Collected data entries

::::::::

Lemma rep_sorted m ps : dir_rep m ps → StronglySorted Z.lt ps.*1 ∧ Forall is_u64 ps.*1.
Proof.
  intros [_ H]. destruct ps as [|[n l] ps]; [split; constructor|]. destruct H as (_ & _ & _ & Hs & Hu). done.
Qed.

(** The order and ranges after leaving out one page *)
Lemma nums_drop (a b : pages) n l :
  StronglySorted Z.lt (a ++ (n, l) :: b).*1 → Forall is_u64 (a ++ (n, l) :: b).*1 →
  StronglySorted Z.lt (a ++ b).*1 ∧ Forall is_u64 (a ++ b).*1.
Proof.
  rewrite !fmap_app. cbn [fmap list_fmap fst]. intros Hs Hu.
  apply Forall_app in Hu as [Hu1 Hu2]. apply Forall_cons in Hu2 as [_ Hu2]. split.
  - by apply (sorted_app_nums a.*1 b.*1 n).
  - by apply Forall_app.
Qed.
(** [accountSend] of native currency moves it in the same way and records the credit.  A party
    that is the zero account stands for no entry. *)
Lemma accountSend_spec w s m d d' from to a b na nb x :
  let ia := getAccountRootIndex from in let ib := getAccountRootIndex to in
  shows w s m d → ia ≠ 0 → ib ≠ 0 → ia ≠ ib → from ≠ 0 → to ≠ 0 →
  m ia = Some (ltACCOUNT_ROOT a) → m ib = Some (ltACCOUNT_ROOT b) →
  ar_balance a = swt na → ar_balance b = swt nb → 0 <= na → 0 <= nb → na + nb <= cMaxNativeN → 0 < x <= cMaxNativeN →
  credited d from to (swt x) d' →
  wp (accountSend sha512half from to (swt x)) (λ ter w' s',
    if na <? x then ter = failed_processing (mParams s) ∧ shows w' s' m d'
    else ter = tesSUCCESS ∧ shows w' s' (moved m ia ib a b na nb x) d') w s.
Proof.
  intros ia ib Hs Ha0 Hb0 Hab Hf Ht Ma Mb Ba Bb Hna Hnb Hsum Hx Hc. unfold accountSend.
  assert (from ≠ to) as Hft by (by intros ->).
  assert (is_zero (swt x) = false) as ->.
  { unfold is_zero, signum. cbn. by rewrite (proj2 (Z.eqb_neq x 0)) by lia. }
  rewrite (proj2 (Z.eqb_neq from to)), (proj2 (Z.eqb_neq from 0)), (proj2 (Z.eqb_neq to 0)) by done. cbn [orb negb swt mIsNative].
  apply wp_bind. eapply wp_cacheCredit; [exact Hs|exact Hc|]. intros s0 Hs0 K0.
  apply wp_bind. eapply wp_cache_some; [exact Hs0|done|exact Ma|]. intros w1 s1 h1 Hs1 K1 I1 V1.
  apply wp_bind. eapply wp_cache_some; [exact Hs1|done|exact Mb|]. intros w2 s2 h2 Hs2 K2 I2 V2.
  apply wp_bind, wp_bind. eapply wp_get_account; [exact Hs2|by eapply keeps_valid|by rewrite I1|].
  rewrite Ba. apply wp_bind. eapply wp_lift; [apply op_lt_swt; lia|].
  destruct (Z.ltb_spec na x) as [Hlt|Hge].
  { apply wp_bind, wp_get_params, wp_ret.
    assert (mParams s2 = mParams s) as ->.
    { pose proof (proj2 (keeps_trans _ _ _ K0 (keeps_trans _ _ _ K1 K2))) as He. unfold env in He. by injection He. }
    assert (failed_processing (mParams s) =? tesSUCCESS = false) as -> by (unfold failed_processing; by destruct (flag _ _)).
    apply wp_ret. done. }
  apply wp_bind. eapply wp_lift; [apply op_sub_swt; lia|].
  eapply wp_debit; [exact Hs2|by eapply keeps_valid|]. rewrite I1. intros w3 s3 Hs3 K3. apply wp_ret.
  cbn [Z.eqb tesSUCCESS]. apply wp_bind.
  eapply wp_get_account; [exact Hs3|by eapply keeps_valid|rewrite I2, upd_ne by done; exact Mb|].
  rewrite Bb. apply wp_bind. eapply wp_lift; [apply op_add_swt; lia|].
  eapply wp_debit; [exact Hs3|by eapply keeps_valid|]. rewrite I2. intros w4 s4 Hs4 K4.
  apply wp_ret. split; [done|exact Hs4].
Qed.

(** ** Directories in the monad *)

(** Entry [x] is on page [n] of the directory [ps] at [root]. *)
Definition has_entry (root : Z) (m : Z → option SLE) (ps : list (Z * list Z)) (n x : Z) : Prop :=
  dir_rep sha512half root m ps ∧ ∃ a l b, ps = a ++ (n, l) :: b ∧ x ∈ l.

Lemma shows_ext w s m m' d : (∀ j, m' j = m j) → shows w s m d → shows w s m' d.
Proof. intros H [[Hi Hm] Hd]. split; [split; [done|]|done]. intros j. by rewrite Hm, H. Qed.

Lemma dir_rep_frame root m m' ps :
  (∀ n, is_u64 n → m' (getDirNodeIndex sha512half root n) = m (getDirNodeIndex sha512half root n)) →
  dir_rep sha512half root m ps → dir_rep sha512half root m' ps.
Proof.
  intros Hf [Hn Hp]. split; [intros n Hu Hin; rewrite Hf by done; by apply Hn|].
  destruct ps as [|[n0 l0] rest]; [done|]. destruct Hp as (-> & Hr & Hseg & Hs & Hu).
  apply Forall_cons in Hu as [Hu0 Hu]. split_and!; [done| | |done|by constructor].
  - eapply node_frame; [|exact Hr]. by apply Hf.
  - eapply seg_frame; [|exact Hseg]. intros k Hk. apply Hf. rewrite Forall_forall in Hu. by apply Hu.
Qed.

(** Two directories share no page. *)
Definition separate (r r' : Z) : Prop := ∀ n, is_u64 n → outside sha512half r' (getDirNodeIndex sha512half r n).

Lemma frame_other r r' m m' ps :
  separate r r' → frame sha512half r' m m' → dir_rep sha512half r m ps → dir_rep sha512half r m' ps.
Proof. intros Hsep Hf. apply dir_rep_frame. intros n Hn. by apply Hf, Hsep. Qed.

Lemma upd_frame r m i v ps :
  outside sha512half r i → dir_rep sha512half r m ps → dir_rep sha512half r (upd m i v) ps.
Proof. intros Ho. apply dir_rep_frame. intros n Hn. apply upd_ne. intros He. by apply (Ho n Hn). Qed.

Lemma dir_add_listed ps x ps' n : dir_add ps x = Some (ps', n) → ∃ a l b, ps' = a ++ (n, l) :: b ∧ x ∈ l.
Proof.
  unfold dir_add. destruct (last ps) as [[k l]|].
  - destruct (length l =? DIR_NODE_MAX)%nat; [destruct (_ =? _); [done|]|]; intros [= <- <-].
    + exists ps, [x], []. split; [done|]. by left.
    + eexists _, _, []. split; [done|]. apply elem_of_app. right. by left.
  - intros [= <- <-]. exists [], [x], []. split; [done|]. by left.
Qed.

Lemma wp_dirAdd owner x ps ps' n m d (Q : Z * Z → World SLE → LedgerEntrySet SLE → Prop) w s :
  let r := getOwnerDirIndex owner in
  shows w s m d → good_root sha512half r → dir_rep sha512half r m ps → dir_add ps x = Some (ps', n) →
  (∀ w' s' m', shows w' s' m' d → env s' = env s → (∀ j q, outside sha512half r j → held s j q → held s' j q) →
     frame sha512half r m m' → has_entry r m' ps' n x → Q (tesSUCCESS, n) w' s') →
  wp (owner_dirAdd sha512half owner x) Q w s.
Proof.
  intros r [Hst Hd] Hg Hrep Ha HQ.
  destruct (dirAdd_since sha512half r w s m ps x [owner] Hg Hst Hrep) as (w' & s' & m' & [Hst' [Hh Hss]] & Hf & He).
  rewrite Ha in He. destruct He as [He Hrep']. apply same_set_env in Hss as [Henv Hd'].
  exists w', s', (tesSUCCESS, n). split; [exact He|]. eapply HQ; [split; [exact Hst'|congruence]|done|auto|exact Hf|].
  split; [done|by eapply dir_add_listed].
Qed.

Lemma wp_dirDelete r x ps n m d (Q : Z → World SLE → LedgerEntrySet SLE → Prop) w s :
  shows w s m d → good_root sha512half r → has_entry r m ps n x →
  (∀ w' s' m' ps', shows w' s' m' d → env s' = env s → (∀ j q, outside sha512half r j → held s j q → held s' j q) →
     frame sha512half r m m' → dir_rep sha512half r m' ps' → entries ps ≡ₚ x :: entries ps' → Q tesSUCCESS w' s') →
  wp (les_dirDelete sha512half false n r x false false) Q w s.
Proof.
  intros [Hst Hd] Hg (Hrep & a & l & b & -> & Hx) HQ.
  destruct (dirDelete_since sha512half r w s m a n l b x n false false false Hg Hst Hrep Hx (or_introl eq_refl))
    as (w' & s' & m' & He & [Hst' [Hh Hss]] & Hf & Hrep'). apply same_set_env in Hss as [Henv Hd'].
  exists w', s', tesSUCCESS. split; [exact He|].
  eapply HQ; [split; [exact Hst'|congruence]|done|auto|exact Hf|exact Hrep'|].
  destruct (dir_del_entries false false a n l b x Hx) as (l' & Hl' & Hps). rewrite Hps, entries_mid.
  destruct (remove_entry_spec false x l Hx) as (l2 & Hl2 & Hp & _). rewrite Hl' in Hl2. injection Hl2 as <-.
  rewrite Hp. solve_Permutation.
Qed.

(** ** The life of a trust line *)

(** What the hash function must provide for a line at index [i] between [low] and [high]: the two
    owner directories have pages of their own, and [i] is not one of them. *)
Record line_place (low high : Account) (i : Z) : Prop := mkPlace {
  place_low : good_root sha512half (getOwnerDirIndex low);
  place_high : good_root sha512half (getOwnerDirIndex high);
  place_sep : separate (getOwnerDirIndex low) (getOwnerDirIndex high);
  place_sep' : separate (getOwnerDirIndex high) (getOwnerDirIndex low);
  place_out : outside sha512half (getOwnerDirIndex low) i ∧ outside sha512half (getOwnerDirIndex high) i;
  place_ne : i ≠ 0
}.

(** Index [j] is neither the line nor a page of the two directories. *)
Definition elsewhere (low high : Account) (i j : Z) : Prop :=
  j ≠ i ∧ outside sha512half (getOwnerDirIndex low) j ∧ outside sha512half (getOwnerDirIndex high) j.

(** The line [l] at [i] is listed in both owner directories, on the pages it names. *)
Definition linked (low high : Account) (i : Z) (m : Z → option SLE) (l : SkywellState) (pl ph : list (Z * list Z)) : Prop :=
  m i = Some (ltSKYWELL_STATE l)
  ∧ (∃ n, sd_node (rs_low l) = Some n ∧ has_entry (getOwnerDirIndex low) m pl n i)
  ∧ (∃ n, sd_node (rs_high l) = Some n ∧ has_entry (getOwnerDirIndex high) m ph n i).
(** The book after the deletion of offer [x] *)
Lemma deleted_book m m' D D' q n x o k a :
  place → book m D → q ∈ prices → on_page (D q) n x →
  m x = Some (ltOFFER o) → of_account o ∈ owners → m (root_of (of_account o)) = Some (ltACCOUNT_ROOT a) →
  (∀ r, r ∈ roots → dir_rep sha512half r m' (D' r)) → (∀ i, m i = None → m' i = None) →
  (∀ k y, on_page (D' q) k y → on_page (D q) k y) → entries (D q) ≡ₚ x :: entries (D' q) →
  (∀ k y, y ≠ x → on_page (D (own (of_account o))) k y → on_page (D' (own (of_account o))) k y) →
  (∀ r, r ≠ q → r ≠ own (of_account o) → D' r = D r) →
  (∀ j v, j ≠ x → j ≠ root_of (of_account o) → m j = Some v → to_dir v = None → m' j = Some v) →
  m' (root_of (of_account o)) = Some (ltACCOUNT_ROOT k) →
  book m' D'.
Proof.
  intros P B Hq Hx Mx Hin Ma Hdir Hnone Hsub Hperm Hkeep Hother Hj Ma'.
  assert (∀ r, r ∈ prices → r ≠ q → D' r = D r) as Hpr.
  { intros r Hr Hne. apply Hother; [done|]. intros ->. by apply (bp_owner P _ _ Hin Hr). }
  assert (book_offers D ≡ₚ x :: book_offers D') as Hp.
  { apply concat_change with q; [by apply sorted_nodup, bp_sorted|done|done|]. intros r Hr Hne. by rewrite Hpr. }
  pose proof (bk_once _ _ B) as Hnd. rewrite Hp in Hnd. apply NoDup_cons in Hnd as [Hxn Hnd].
  split; try done.
  - intros i Hi Hip. apply Hnone. by apply (bk_none _ _ B).
  - apply Hnone, (bk_zero _ _ B).
  - intros r j y Hr Hy. assert (y ≠ x) as Hne.
    { intros ->. apply Hxn. apply in_concat_fmap with r; [done|]. by eapply on_page_entries. }
    assert (on_page (D r) j y) as Hy' by (destruct (decide (r = q)) as [->|Hrq]; [auto|by rewrite <- Hpr]).
    destruct (bk_offer _ _ B r j y Hr Hy') as (o' & k' & a' & My & H1 & H2 & H3 & H4 & H5 & H6).
    exists o', k'. destruct (decide (root_of (of_account o') = root_of (of_account o))) as [E|E].
    1: exists k; rewrite E. 2: exists a'.
    all: split_and!; try done.
    all: try (apply Hj; try done; intros Ej; congruence).
    all: destruct (decide (own (of_account o') = own (of_account o))) as [Eo|Eo]; [rewrite Eo in H5 |- *; by apply Hkeep|].
    all: rewrite Hother; [done| |done]; by apply bp_owner.
Qed.

(** What the deletion of the offer [x] on page [n] of price [q] leaves: the offer is gone from
    the ledger, from its price and from the directory of its owner, whose owner count is one
    less, and nothing else has changed. *)
Record offer_gone (m m' : Z → option SLE) (D D' : Z → pages) (q n x : Z) (o : OfferEntry) (acct : AccountRoot) : Prop := mkOfferGone {
  og_book : book m' D';
  og_none : m' x = None;
  og_offer : m x = Some (ltOFFER o) ∧ of_account o ∈ owners;
  og_price : ∃ a l b, D q = a ++ (n, l) :: b ∧ x ∈ l ∧ D' q = dir_del false true a n l b x;
  og_owner : entries (D (own (of_account o))) ≡ₚ x :: entries (D' (own (of_account o)));
  og_other r : r ∈ roots → r ≠ q → r ≠ own (of_account o) → D' r = D r;
  og_length r : r ∈ roots → (length (D' r) <= length (D r))%nat;
  og_account : m (root_of (of_account o)) = Some (ltACCOUNT_ROOT acct)
               ∧ m' (root_of (of_account o)) = Some (ltACCOUNT_ROOT (count_down acct));
  og_absent i : m i = None → m' i = None;
  og_frame j : j ≠ x → j ≠ root_of (of_account o) → (∀ r, r ∈ roots → outside sha512half r j) → m' j = m j
}.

::::::::

Look back at the data above. Transcribe exactly the lines starting at the line that contains "- intros [= <- <-]." and ending at the line that contains "let r := getOwnerDirIndex owner in".

■ EXERCISE RESULT
  - intros [= <- <-]. exists [], [x], []. split; [done|]. by left.
Qed.

Lemma wp_dirAdd owner x ps ps' n m d (Q : Z * Z → World SLE → LedgerEntrySet SLE → Prop) w s :
  let r := getOwnerDirIndex owner in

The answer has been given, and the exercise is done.